Set out exactly every line of the entries below, starting at the line that holds "end -> s' = s)" and stopping after the line that holds "store (WidgetPreview.world s')".

----

(** X25.  "Next photo" in the preview never throws.  It does nothing at
    all when the preview has loaded no record or one with at most one
    photo, whatever the store holds.  Otherwise, on Android with a working
    store holding a non-empty record with an index from -1 up to 2^53 - 1
    (where [currentIndex + 1] is exact in JavaScript), it advances the
    stored record (not the loaded one) by one, requests one redraw, and
    reloads: the preview then holds the advanced record and has a photo to
    show, the one at the new index. *)
Theorem preview_next_photo (s : WidgetPreview.Preview) :
  let s' := exec WidgetPreview.handleNextPhoto s in
  result WidgetPreview.handleNextPhoto s = Ok tt
  /\ (match WidgetPreview.widgetData s with
      | Some loaded => jsLength (photos loaded) <= 1
      | None => True
      end -> s' = s)
  /\ (forall loaded stored,
        WidgetPreview.widgetData s = Some loaded ->
        1 < jsLength (photos loaded) ->
        platformOS (WidgetPreview.world s) = android ->
        writeFails (WidgetPreview.world s) = false ->
        store (WidgetPreview.world s) = Some stored ->
        photos stored <> [] ->
        -1 <= currentIndex stored < 2 ^ 53 ->
        let next := (currentIndex stored + 1) mod jsLength (photos stored) in
        (exists t,
           store (WidgetPreview.world s') = Some (withIndex stored next t)
           /\ WidgetPreview.widgetData s' = Some (withIndex stored next t))
        /\ calls (newEvents (WidgetPreview.world s) (WidgetPreview.world s'))
           = [Advance; ReRender]
        /\ WidgetPreview.currentPhoto (WidgetPreview.widgetData s')
           = nth_error (photos stored) (Z.to_nat next)
        /\ WidgetPreview.currentPhoto (WidgetPreview.widgetData s') <> None).
Proof.
  cbv zeta. destruct s as [w loaded]. destruct w as [os t sto wf rb pl tr].
  cbn [WidgetPreview.widgetData WidgetPreview.world platformOS writeFails store now].
  split; [|split].
  - run_preview. destruct loaded as [d|]; [|reflexivity].
    destruct (jsLength (photos d) <=? 1); [reflexivity|].
    destruct os; [|reflexivity].
    destruct sto as [d0|]; [|reflexivity].
    destruct (jsLength (photos d0) =? 0); [reflexivity|].
    destruct wf; reflexivity.
  - destruct loaded as [d|]; [|reflexivity].
    intros Hle. apply Z.leb_le in Hle. run_preview. rewrite Hle. reflexivity.
  - intros d stored [= ->] Hlen Hos Hwf [= ->] Hne [Hidx _]. subst os wf.
    apply Z.leb_gt in Hlen.
    assert (Hpos : (jsLength (photos stored) =? 0) = false)
      by (apply jsLength_nonempty; exact Hne).
    assert (HN : 0 < jsLength (photos stored))
      by (apply jsLength_pos_of_nonempty; exact Hpos).
    assert (Hrem : jsRem (currentIndex stored + 1) (jsLength (photos stored))
                   = (currentIndex stored + 1) mod jsLength (photos stored)).
    { unfold jsRem. apply Z.rem_mod_nonneg; lia. }
    assert (Hin : 0 <= (currentIndex stored + 1) mod jsLength (photos stored)
                  < jsLength (photos stored)).
    { apply Z.mod_pos_bound. exact HN. }
    run_preview. rewrite Hlen, Hpos. run_preview. rewrite Hrem.
    split; [exists t; split; reflexivity|].
    split; [unfold newEvents; cbn [trace]; repeat rewrite <- app_assoc;
            rewrite skipn_prefix; reflexivity|].
    unfold WidgetPreview.currentPhoto, withIndex.
    cbn [photos currentIndex]. unfold jsIndex.
    destruct (_ <? 0) eqn:E0; [apply Z.ltb_lt in E0; lia|].
    split; [reflexivity|].
    intros Hnone. apply nth_error_None in Hnone. unfold jsLength in *. lia.
Qed.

----

- Written solution -
      end -> s' = s)
  /\ (forall loaded stored,
        WidgetPreview.widgetData s = Some loaded ->
        1 < jsLength (photos loaded) ->
        platformOS (WidgetPreview.world s) = android ->
        writeFails (WidgetPreview.world s) = false ->
        store (WidgetPreview.world s) = Some stored ->
        photos stored <> [] ->
        -1 <= currentIndex stored < 2 ^ 53 ->
        let next := (currentIndex stored + 1) mod jsLength (photos stored) in
        (exists t,
           store (WidgetPreview.world s') = Some (withIndex stored next t)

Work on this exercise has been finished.